Ancak küresel büyümedeki yavaşlamanın yaratacağı riskleri göz ardı etmemek lazım. Küresel kriz sonrasında dünya ekonomisini ABD ve Çin’in ana motorlarını oluşturduğu bir uçağa benzetiyoruz. Çin ekonomisinin sert iniş işaretleri verdiği bir ortamda ABD ekonomisinin yavaşlaması küresel risk iştahını  bozarak Türkiye gibi kırılgan gelişmekte olan piyasalardaki satış baskısının artmasına neden olabilir. 

Döviz kuru halen yumuşak karnımız 

Avrupa ve Japonya’nın durgunluk ve deflasyon riski nedeniyle ilave parasal genişlemeye gitmesi gelişmekte olan ülkelerde Çin’in de katıldığı kur savaşlarına yol açabilir.
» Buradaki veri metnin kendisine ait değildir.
(* ===== verification/FsRw.v ===== *)
(** Reading and writing files: [readi] and [writei] of kern/fs.c. *)

From S2P Require Import Prelude Sleeplock BufferCache Superblock Log LogOps Txn Fs FsAlloc FsInode FsFile.

Lemma slice_nth d o m :
  0 ≤ o → 0 ≤ m → o + m ≤ Z.of_nat (length d) →
  slice d (Z.to_nat o) (Z.to_nat m) = map (λ k, nth (Z.to_nat k) d 0) (seqZ o m).
Proof.
  intros Ho Hm Hl. apply list_eq. intros k. destruct (decide (k < Z.to_nat m)%nat) as [Hk|Hk].
  - rewrite lookup_slice by done. rewrite list_lookup_fmap, lookup_seqZ_lt by lia. cbn.
    rewrite nth_lookup. replace (Z.to_nat (o + Z.of_nat k)) with (Z.to_nat o + k)%nat by lia.
    destruct (lookup_lt_is_Some_2 d (Z.to_nat o + k)) as [x ->]; [lia|done].
  - rewrite !lookup_ge_None_2; [done|rewrite length_map, length_seqZ; lia|rewrite length_slice; lia].
Qed.

Lemma length_map_seqZ (f : Z → Z) o m : length (map f (seqZ o m)) = Z.to_nat m.
Proof. by rewrite length_map, length_seqZ. Qed.

Lemma seqZ_split o n m : 0 ≤ n → 0 ≤ m → seqZ o n ++ seqZ (o + n) m = seqZ o (n + m).
Proof. intros. symmetry. by apply seqZ_app. Qed.

(** A part of a block, read and written. *)
Lemma nth_splice d o l k :
  (o + length l ≤ length d)%nat → nth k (splice d o l) 0 =
    if decide (o ≤ k < o + length l)%nat then nth (k - o) l 0 else nth k d 0.
Proof.
  intros Hl. rewrite !nth_lookup. case_decide as Hk.
  - by rewrite lookup_splice_new.
  - rewrite lookup_splice_old; [done|done|lia].
Qed.

Section Read.
Context {T : Type} `{Txn T} (sb : superblock).
Context (devsw_read : Z → option (Z → Z → M (fs T) (Z * list Z))).
Implicit Types (s : fs T) (t : tx).

(** Every block before the size is there. *)
Definition full (view : Z → block) (addrs : list Z) (size : Z) : Prop :=
  ∀ bn, 0 ≤ bn → bn * BSIZE < size → faddr view addrs bn ≠ 0.

(** [bmap] of a block that is there changes nothing. *)
Lemma bmap_get s t i bn :
  let addrs := i_addrs (f_icache s i) in
  alloc_ok sb s t → file_ok sb (t_view t) addrs → i_dev (f_icache s i) = ROOTDEV → 0 ≤ bn < MAXFILE →
  t_held t = ∅ → tx_room t 1 → faddr (t_view t) addrs bn ≠ 0 →
  ∃ x, bmap i bn s = Ret (faddr (t_view t) addrs bn) (with_tx s x) ∧ tx_rel x t.
Proof.
  intros addrs Hok Hf Hd Hbn Hh Hroom Hn. pose proof (file_ok_len _ _ _ Hf) as Hl. unfold bmap.
  destruct (Z.ltb_spec bn NDIRECT).
  { exists (f_tx s). rewrite with_tx_same. split; [|apply Hok].
    assert (faddr (t_view t) addrs bn = nth (Z.to_nat bn) addrs 0) as Hfa.
    { unfold faddr. destruct (Z.ltb_spec bn NDIRECT); [done|lia]. }
    rewrite Hfa in *. apply bmap_addr_get; [done|lia|done]. }
  cbv zeta. destruct (Z.ltb_spec (bn - NDIRECT) NINDIRECT); [|unfold MAXFILE in Hbn; lia].
  assert (indirect addrs ≠ 0) as Hi0.
  { intros Hi. apply Hn. unfold faddr. destruct (Z.ltb_spec bn NDIRECT); [lia|].
    destruct (Z.eqb_spec bn MAXFILE); [lia|]. by rewrite Hi. }
  destruct (file_indirect_range _ _ _ Hf Hi0) as [Hir _].
  pose proof (faddr_in_entry (t_view t) addrs bn ltac:(lia) Hi0) as Hfa.
  destruct (fs_read s t (indirect addrs)) as (bp & x & x' & E1 & E2 & E3 & Hr3);
    [apply Hok|by eapply home_data; [apply Hok|]|by rewrite Hh|done|].
  exists x'. split; [|done].
  assert (bmap_addr i NDIRECT s = Ret (indirect addrs) s) as Hget by (apply bmap_addr_get; done).
  mstep Hget. mstep (eq_refl (get_inode i s)). rewrite Hd. mstep E1. mstep E2. rewrite <-Hfa.
  destruct (Z.eqb_spec (faddr (t_view t) addrs bn) 0); [done|]. by mstep (E3 (with_tx s x) eq_refl).
Qed.

Lemma block_div off m k : 0 ≤ off → 0 ≤ k < m → m ≤ BSIZE - off mod BSIZE →
  (off + k) / BSIZE = off / BSIZE ∧ (off + k) mod BSIZE = off mod BSIZE + k.
Proof. unfold BSIZE. intros. zlia. Qed.

Lemma readi_loop_ok s t i n : ∀ x off rem acc fuel,
  let addrs := i_addrs (f_icache s i) in let size := i_size (f_icache s i) in
  alloc_ok sb s t → file_ok sb (t_view t) addrs → i_dev (f_icache s i) = ROOTDEV →
  full (t_view t) addrs size → size ≤ MAXFILE * BSIZE → t_held t = ∅ → tx_room t 1 → tx_rel x t →
  0 ≤ off → 0 ≤ rem → off + rem ≤ size → rem = 0 ∨ rem + off mod BSIZE ≤ BSIZE * Z.of_nat n → (n < fuel)%nat →
  ∃ x', readi_loop fuel i off rem acc (with_tx s x) =
      Ret (acc ++ map (fbyte (t_view t) addrs) (seqZ off rem)) (with_tx s x') ∧ tx_rel x' t.
Proof.
  induction n as [|n IH]; intros x off rem acc fuel addrs size Hok Hf Hd Hfull Hmax Hh Hroom Hx Ho Hr Hor Hn Hfu;
    (destruct fuel as [|fuel]; [lia|]);
    (destruct (decide (rem = 0)) as [->|Hpos];
     [exists x; split; [|done]; cbn; by rewrite app_nil_r|]).
  { unfold BSIZE in *. zlia. }
  set (s1 := with_tx s x). set (bn := off / BSIZE).
  assert (alloc_ok sb s1 t) as Hok1 by (destruct Hok; by split).
  assert (0 ≤ bn ∧ bn * BSIZE ≤ off) as [Hbn0 Hbno] by (unfold bn, BSIZE; zlia).
  assert (bn < MAXFILE) as Hbnm by (unfold MAXFILE, NDIRECT, NINDIRECT, BSIZE in *; change (512 / 4) with 128 in *; lia).
  destruct (bmap_get s1 t i bn) as (x1 & E1 & Hx1); try done; [by apply Hfull; lia|].
  change (f_icache s1 i) with (f_icache s i) in E1. fold addrs in E1. set (b := faddr (t_view t) addrs bn) in *.
  destruct Hf as [Hl Hb]. destruct (bo_range _ _ _ Hb bn) as [Hbr _]; [lia|apply Hfull; lia|]. fold b in Hbr.
  pose proof (home_data sb _ _ (ao_geom _ _ _ Hok) Hbr) as Hhome.
  destruct (fs_read (with_tx s x1) t b) as (bp & y & y' & E2 & E3 & E4 & Hy); [done|done|by rewrite Hh|done|].
  set (m := Z.min rem (BSIZE - off mod BSIZE)).
  assert (0 < m ≤ rem) as Hm by (unfold m, BSIZE; zlia).
  assert (slice (t_view t b) (Z.to_nat (off mod BSIZE)) (Z.to_nat m) = map (fbyte (t_view t) addrs) (seqZ off m)) as Hsl.
  { rewrite slice_nth; [|unfold BSIZE; zlia|lia|].
    2:{ pose proof (tx_view_ok _ _ _ Hx Hhome) as Hlen. unfold block_ok in Hlen. rewrite Hlen. unfold m, BSIZE. zlia. }
    apply list_eq. intros k. rewrite !list_lookup_fmap. destruct (decide (Z.of_nat k < m)) as [Hk|Hk].
    - rewrite !lookup_seqZ_lt by lia. cbn. f_equal. unfold fbyte.
      destruct (block_div off m (Z.of_nat k) Ho) as [-> ->]; [lia|unfold m; lia|]. fold bn b. done.
    - by rewrite !lookup_ge_None_2 by (rewrite length_seqZ; lia). }
  destruct (IH y' (off + m) (rem - m) (acc ++ map (fbyte (t_view t) addrs) (seqZ off m)) fuel) as (x' & E5 & Hx');
    try done; try lia.
  { unfold m, BSIZE in *. zlia. }
  exists x'. split; [|done].
  assert (readi_loop (S fuel) i off rem acc s1 = readi_loop fuel i (off + m) (rem - m)
    (acc ++ map (fbyte (t_view t) addrs) (seqZ off m)) (with_tx s y')) as Hstep.
  { cbn [readi_loop]. destruct (Z.ltb_spec 0 rem); [|lia].
    mstep (eq_refl (get_inode i s1)). change (f_icache s1 i) with (f_icache s i). rewrite Hd.
    rewrite w32_small by (unfold MAXFILE, NDIRECT, NINDIRECT, BSIZE in *; change (512 / 4) with 128 in *; fold bn; lia).
    fold bn. mstep E1. mstep E2. mstep E3. fold m. rewrite Hsl. by mstep (E4 (with_tx s y) eq_refl). }
  fold s1. rewrite Hstep, E5. f_equal.
  rewrite <-app_assoc, <-map_app, seqZ_split by lia. repeat f_equal. lia.
Qed.

(** The inode in cache entry [i] is a file whose contents can be read. *)
Record readable s t i : Prop := {
  rd_ok : alloc_ok sb s t;
  rd_held : t_held t = ∅;
  rd_dev : i_dev (f_icache s i) = ROOTDEV;
  rd_type : i_type (f_icache s i) ≠ T_DEV;
  rd_size : 0 ≤ i_size (f_icache s i) ≤ MAXFILE * BSIZE;
  rd_file : file_ok sb (t_view t) (i_addrs (f_icache s i));
  rd_full : full (t_view t) (i_addrs (f_icache s i)) (i_size (f_icache s i));
}.
(* ===== verification/FsExample.v ===== *)
(** A small file system on the disk in memory of file Ramdisk: a root
    directory with one regular file.  The theorems about kern/fs.c are
    evaluated on it, through the log and the buffer cache that the kernel
    really runs them on. *)

From S2P Require Import Prelude BufferCache Sleeplock Bio Superblock Log LogOps Ramdisk Txn.
From S2P Require Import Fs FsAlloc FsInode FsFile FsRw FsDir.

(** 60 blocks: the log in 2..31, inodes in 32..34, the bitmap in 35. *)
Definition ex_sb : superblock := mkSb 60 24 16 30 2 32 35.

Definition zero_block : block := replicate (Z.to_nat BSIZE) 0.

Definition ex_root : inode :=
  Inode ROOTDEV 1 1 (mkSleeplock 1 1) 1 T_DIR 0 0 1 48 (36 :: replicate 12 0).
Definition ex_file : inode :=
  Inode ROOTDEV 2 1 (mkSleeplock 1 1) 1 T_FILE 0 0 1 600 (37 :: 38 :: replicate 11 0).

(** The entries ".", ".." and "f" of the root directory. *)
Definition ex_dir : block :=
  splice (splice (splice zero_block 0 (mk_dirent 1 [46])) 16 (mk_dirent 1 [46; 46])) 32 (mk_dirent 2 [102]).

Definition ex_fs_disk (b : Z) : block :=
  if b =? 1 then put_words zero_block 0 [60; 24; 16; 30; 2; 32; 35]
  else if b =? 32 then store_dinode ex_file (store_dinode ex_root zero_block)
  else if b =? 35 then splice zero_block 0 (replicate 5 255)
  else if b =? 36 then ex_dir
  else if b =? 37 then map (λ k, k mod 256) (seqZ 0 BSIZE)
  else zero_block.

(** Inode 2 is entry 0 of the inode cache, locked by process 1. *)
Definition ex_icache (i : Z) : inode :=
  if i =? 0 then ex_file else if i =? 1 then ex_root else inode0.

(** One operation is running. *)
Definition ex_log : log := mkLog 2 30 1 0 ROOTDEV 0 (replicate 30 0) 0.

Definition ex_fs : fs (lst (bst ramdisk)) := Fs ex_sb ex_icache (mkLst ex_log (rd_boot ex_fs_disk)).
Definition ex_tx : tx := Tx (λ b, home ex_log b ∧ b ≠ 1) 29 ex_fs_disk [] ∅.

Lemma ex_block_ok b : block_ok (ex_fs_disk b).
Proof.
  unfold ex_fs_disk. repeat case_match; by vm_compute.
Qed.

Lemma ex_only : op_only ex_log ex_fs_disk 1.
Proof. split; [done|done|split; [by vm_compute..|cbn; lia]|by vm_compute]. Qed.

Lemma ex_rel : tx_rel (f_tx ex_fs) ex_tx.
Proof.
  exists (Abs ex_fs_disk [] ∅). split; [|exact ex_only|done|by intros b ?%not_elem_of_nil|done|done| |].
  - split; [by split|apply NoDup_nil_2|done| |intros b _; apply lookup_empty|].
    + apply bc_boot_rel, rd_boot_ok. intros b _. apply ex_block_ok.
    + intros b. split; [by intros ?%not_elem_of_nil|]. cbn. by intros (e & ?%lookup_empty_Some & _).
  - intros b e. cbn. by intros ?%lookup_empty_Some.
  - intros b i. cbn. by intros ?%lookup_empty_Some.
Qed.

(** A property of the numbers of a range, by evaluation. *)
Lemma range_check (p : Z → bool) lo hi :
  forallb p (seqZ lo (hi - lo)) = true → ∀ b, lo ≤ b < hi → p b = true.
Proof.
  intros Hp b Hb. rewrite forallb_forall in Hp. apply Hp, list_elem_of_In, elem_of_seqZ. lia.
Qed.

Lemma ex_alloc_ok : alloc_ok ex_sb ex_fs ex_tx.
Proof.
  split; [done| | | |apply ex_rel].
  - split; [done|done|done|done|]. intros b Hb. change (32 ≤ b < 60) in Hb.
    split; [|lia]. split; [unfold blk_ok, MBR_BASE; lia|]. unfold in_log. cbn. lia.
  - intros b Hb _. revert b Hb. apply (range_check (in_use ex_sb ex_fs_disk) 0 36). by vm_compute.
  - intros b _. split; [apply lookup_empty|]. intros _. apply lookup_empty.
Qed.

Lemma ex_log_room n : (n < 28)%nat → log_room ex_tx n.
Proof. unfold log_room, tx_room. cbn. rewrite map_size_empty. unfold NBUF, MAXOPBLOCKS. lia. Qed.

(** Blocks 40..59 are free. *)
Lemma ex_free n : (n ≤ 20)%nat → has_free ex_sb (t_view ex_tx) n.
Proof.
  intros Hn. apply (has_free_le _ _ 20); [done|]. exists (seqZ 40 20).
  split; [apply NoDup_seqZ|]. split; [by rewrite length_seqZ|]. apply Forall_forall. intros b Hb%elem_of_seqZ.
  split; [cbn; lia|].
  assert (negb (in_use ex_sb ex_fs_disk b) = true) as ?%negb_true_iff; [|done].
  apply (range_check (λ b, negb (in_use ex_sb ex_fs_disk b)) 40 60); [by vm_compute|lia].
Qed.

Lemma balloc_correct_witness :
  ∃ s', balloc ROOTDEV ex_fs = Ret 40 s'.
Proof.
  destruct (balloc_correct ex_sb ex_fs ex_tx ex_alloc_ok (ex_log_room 2 ltac:(lia)))
    as [[Hall _]|(b & s' & t' & Hrun & _ & _ & _ & _ & Hb & Hfree & Hlow & _)].
  - specialize (Hall 40 ltac:(cbn; lia)). by vm_compute in Hall.
  - exists s'. assert (b = 40) as ->; [|exact Hrun].
    change (36 ≤ b < 60) in Hb. destruct (Z.lt_trichotomy b 40) as [H|[H|H]]; [|done|].
    + assert (in_use ex_sb ex_fs_disk b = true); [|cbn in Hfree; congruence].
      apply (range_check (in_use ex_sb ex_fs_disk) 0 40); [by vm_compute|lia].
    + specialize (Hlow 40 ltac:(lia)). by vm_compute in Hlow.
Defined.

Lemma bfree_correct_witness :
  (∃ s' t', bfree ROOTDEV 38 ex_fs = Ret () s' ∧ in_use ex_sb (t_view t') 38 = false) ∧
  bfree ROOTDEV 41 ex_fs = Panic "bfree: freeing a free block".
Proof.
  split.
  - destruct (bfree_correct ex_sb ex_fs ex_tx 38 ex_alloc_ok (ex_log_room 1 ltac:(lia)) ltac:(cbn; lia)) as [_ Hu].
    destruct (Hu ltac:(by vm_compute)) as (s' & t' & Hrun & _ & _ & _ & _ & _ & Hb & _).
    exists s', t'. split; [exact Hrun|]. by rewrite Hb by (cbn; lia).
  - destruct (bfree_correct ex_sb ex_fs ex_tx 41 ex_alloc_ok (ex_log_room 1 ltac:(lia)) ltac:(cbn; lia)) as [Hf _].
    apply Hf. by vm_compute.
Defined.

Lemma ex_icache_ok : icache_ok ex_icache.
Proof.
  split; intros i; unfold ex_icache.
  - intros _. by repeat case_match.
  - intros j _ _. destruct (Z.eqb_spec i 0), (Z.eqb_spec i 1), (Z.eqb_spec j 0), (Z.eqb_spec j 1); cbn; lia.
Qed.

Lemma iget_correct_witness :
  ∃ s', iget ROOTDEV 1 ex_fs = Ret 1 s' ∧ i_ref (f_icache s' 1) = 2 ∧ icache_ok (f_icache s').
Proof.
  pose proof (iget_correct ex_fs ROOTDEV 1 ex_icache_ok) as Hg.
  assert (holds (ex_icache 1) ROOTDEV 1) as H1 by (by vm_compute).
  destruct (iget ROOTDEV 1 ex_fs) as [i s'| | | |] eqn:Hrun; try done.
  - destruct Hg as (Hi & Hok & _ & _ & _ & _ & [[Hh Hnew]|[Hno _]]); [|by destruct (Hno 1 ltac:(by vm_compute))].
    assert (i = 1) as ->.
    { apply (ico_uniq ex_icache ex_icache_ok); [exact Hi|by vm_compute|apply Hh|apply H1| |];
        destruct Hh as (_ & Hd & Hn); [exact Hd|exact Hn]. }
    exists s'. split; [reflexivity|]. rewrite Hnew. split; [reflexivity|exact Hok].
Defined.

Lemma ex_fits : inode_fits ex_file.
Proof. split; [by vm_compute..| |done]. cbn [i_addrs ex_file replicate].
  repeat first [apply Forall_nil_2|apply Forall_cons_2; [lia|]]. Qed.

(** An entry of the cache for inode 2 that has not been read. *)
Definition ex_unread : inode := Inode ROOTDEV 2 1 initsleeplock 0 0 0 0 0 0 [].

Lemma ex_unread_on_disk : on_disk ex_sb ex_unread.
Proof. by vm_compute. Qed.

Lemma iupdate_ilock_witness :
  ∃ s1 t1 s3, iupdate 0 ex_fs = Ret () s1 ∧ tx_rel (f_tx s1) t1 ∧
    let s2 := Fs ex_sb (upd ex_icache 0 ex_unread) (f_tx s1) in
    ilock 1 0 s2 = Ret () s3 ∧ i_size (f_icache s3 0) = 600.
Proof.
  pose proof (ao_geom _ _ _ ex_alloc_ok) as Hg.
  destruct (iupdate_ilock ex_sb 1 ex_fs ex_tx 0 eq_refl Hg ex_rel) as (s1 & t1 & Hrun & _ & _ & Hr & Hh & _ & _ & Hl);
    [by vm_compute|exact ex_fits|apply lookup_empty|apply (ex_log_room 1); lia|].
  set (s2 := Fs ex_sb (upd ex_icache 0 ex_unread) (f_tx s1)).
  specialize (Hl s2 0 eq_refl eq_refl ltac:(split; [lia|done])). cbv zeta in Hl.
  change (f_icache s2 0) with ex_unread in Hl.
  assert (0 < 1) as H01 by lia.
  specialize (Hl H01 eq_refl eq_refl ex_unread_on_disk eq_refl).
  change (i_type (f_icache ex_fs 0) =? 0) with false in Hl. destruct Hl as (s3 & Hrun3 & _ & He).
  exists s1, t1, s3. split; [exact Hrun|]. split; [exact Hr|]. split; [exact Hrun3|]. by rewrite He.
Defined.

(** ** Reading and writing the file *)

Definition no_dev_read (m : Z) : option (Z → Z → M (fs (lst (bst ramdisk))) (Z * list Z)) := None.
Definition no_dev_write (m : Z) : option (Z → (Z → Z) → Z → M (fs (lst (bst ramdisk))) Z) := None.

Lemma ex_faddr k : 0 ≤ k ≤ MAXFILE →
  faddr ex_fs_disk (i_addrs ex_file) k = if k =? 0 then 37 else if k =? 1 then 38 else 0.
Proof.
  intros Hk. apply Z.eqb_eq.
  apply (range_check (λ k, faddr ex_fs_disk (i_addrs ex_file) k =? (if k =? 0 then 37 else if k =? 1 then 38 else 0))
    0 141); [by vm_compute|]. change MAXFILE with 140 in Hk. lia.
Qed.

Lemma ex_readable : readable ex_sb ex_fs ex_tx 0.
Proof.
  split; [exact ex_alloc_ok|done|done|done|by vm_compute| |].
  - split; [done|]. change (t_view ex_tx) with ex_fs_disk. change (f_icache ex_fs 0) with ex_file. split.
    + intros k Hk. rewrite ex_faddr by done. repeat case_match; intros Hk0; try done; by vm_compute.
    + intros k k' Hk Hk'. rewrite !ex_faddr by done. repeat case_match; rewrite ?Z.eqb_eq in *; intros; lia.
  - intros bn H0 Hn. change (t_view ex_tx) with ex_fs_disk. change (f_icache ex_fs 0) with ex_file in *.
    cbn in Hn. unfold BSIZE in Hn. rewrite ex_faddr by (change MAXFILE with 140; lia).
    assert (bn = 0 ∨ bn = 1) as [-> | ->] by lia; done.
Qed.

Lemma ex_in_sync : in_sync ex_sb ex_fs ex_tx 0.
Proof. split; [exact ex_fits|]. by vm_compute. Qed.

(** Reading across the end of the file. *)
Lemma readi_correct_witness :
  ∃ s', readi no_dev_read 0 510 200 ex_fs = Ret (90, [254; 255] ++ replicate 88 0) s'.
Proof.
  pose proof (readi_correct ex_sb no_dev_read ex_fs ex_tx 0 510 200 ex_readable
    (proj2 (ex_log_room 0 ltac:(lia))) ltac:(lia) ltac:(lia)) as Hr.
  cbv zeta in Hr. change ((i_size (f_icache ex_fs 0) <? 510) || (2 ^ 64 <=? 510 + 200)) with false in Hr.
  cbn iota in Hr. destruct Hr as (s' & Hrun & _).
  exists s'. etransitivity; [exact Hrun|]. reflexivity.
Defined.

(** Appending 500 bytes takes one free block. *)
Lemma writei_correct_witness :
  ∃ s' t', writei no_dev_write 0 (λ k, 5) 600 500 ex_fs = Ret 500 s' ∧
    i_size (f_icache s' 0) = 1100 ∧ fbyte (t_view t') (i_addrs (f_icache s' 0)) 1099 = 5 ∧
    fbyte (t_view t') (i_addrs (f_icache s' 0)) 255 = 255.
Proof.
  destruct (writei_correct ex_sb no_dev_write ex_fs ex_tx 0 (λ k, 5) 600 500 ex_readable ex_in_sync)
    as (s' & t' & Hrun & _ & _ & Hsz & _ & _ & Hb & _).
  - by vm_compute.
  - by vm_compute.
  - lia.
  - by vm_compute.
  - by vm_compute.
  - apply ex_free. vm_compute. lia.
  - change (i_size (f_icache s' 0) = 1100) in Hsz.
    exists s', t'. split; [exact Hrun|]. split; [exact Hsz|].
    split; rewrite Hb by (rewrite Hsz; lia); by vm_compute.
Defined.

(** ** The root directory *)

Lemma ex_root_faddr k : 0 ≤ k ≤ MAXFILE → faddr ex_fs_disk (i_addrs ex_root) k = if k =? 0 then 36 else 0.
Proof.
  intros Hk. apply Z.eqb_eq.
  apply (range_check (λ k, faddr ex_fs_disk (i_addrs ex_root) k =? (if k =? 0 then 36 else 0)) 0 141);
    [by vm_compute|]. change MAXFILE with 140 in Hk. lia.
Qed.

Lemma ex_directory : directory ex_sb ex_fs ex_tx 1.
Proof.
  split; [|done|by vm_compute]. split; [exact ex_alloc_ok|done|done|done|by vm_compute| |].
  - split; [done|]. change (t_view ex_tx) with ex_fs_disk. change (f_icache ex_fs 1) with ex_root. split.
    + intros k Hk. rewrite ex_root_faddr by done. case_match; intros Hk0; try done; by vm_compute.
    + intros k k' Hk Hk'. rewrite !ex_root_faddr by done. repeat case_match; rewrite ?Z.eqb_eq in *; intros; lia.
  - intros bn H0 Hn. change (t_view ex_tx) with ex_fs_disk. change (f_icache ex_fs 1) with ex_root in *.
    cbn in Hn. unfold BSIZE in Hn. rewrite ex_root_faddr by (change MAXFILE with 140; lia).
    assert (bn = 0) as -> by lia; done.
Qed.

(** "g" is linked to inode 2, after "f". *)
Lemma dirlink_dirlookup_witness :
  ∃ s', dirlink 1 no_dev_read no_dev_write 1 [103] 2 ex_fs = Ret 0 s' ∧
    (∃ x, dirlookup no_dev_read 1 [103] s' = (j ← iget ROOTDEV 2; mret (Some (j, 48))) (with_tx s' x)) ∧
    (∃ x, dirlookup no_dev_read 1 [102] s' = (j ← iget ROOTDEV 2; mret (Some (j, 32))) (with_tx s' x)) ∧
    ∃ x, dirlookup no_dev_read 1 [104] s' = Ret None (with_tx s' x).
Proof.
  destruct (dirlink_dirlookup ex_sb no_dev_read no_dev_write 1 ex_fs ex_tx 1 [103] 2 ex_directory)
    as (s' & t' & Hrun & _ & Hl & _).
  - split; [split; [by vm_compute..| |done]|by vm_compute]. cbn [i_addrs ex_root ex_fs f_icache ex_icache].
    change (Forall (λ a, 0 ≤ a < 2 ^ 32) (36 :: replicate 12 0)).
    repeat first [apply Forall_nil_2|apply Forall_cons_2; [lia|]].
  - by vm_compute.
  - lia.
  - by vm_compute.
  - by vm_compute.
  - by vm_compute.
  - apply ex_free. vm_compute. lia.
  - exists s'. split; [exact Hrun|].
    destruct (Hl [103]) as (x1 & _ & E1). destruct (Hl [102]) as (x2 & _ & E2). destruct (Hl [104]) as (x3 & _ & E3).
    split; [|split]; [exists x1|exists x2|exists x3]; etransitivity; [exact E1| |exact E2| |exact E3|]; reflexivity.
Defined.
Küresel sermayenin eve dönme eğiliminde olduğu bir dönemde Türkiye piyasaları yük- sek finansman ihtiyacı nedeniyle kırılgan konumunu korur. 2013 Fed dalgasında finansal dalgalanmanın reel ekonomi üzerindeki etkisi sınırlı olmuştu. Ancak bu sefer durum artık farklı. Sınırlarımızda devam eden iç savaşlar, Rusya’daki küçülme ve artan terör eylemleri ile boğuşan, yüksek döviz açığı olan Türkiye’nin olası bir Fed şokundan 2013 yılına göre daha olumsuz etkileneceğine inanıyoruz. 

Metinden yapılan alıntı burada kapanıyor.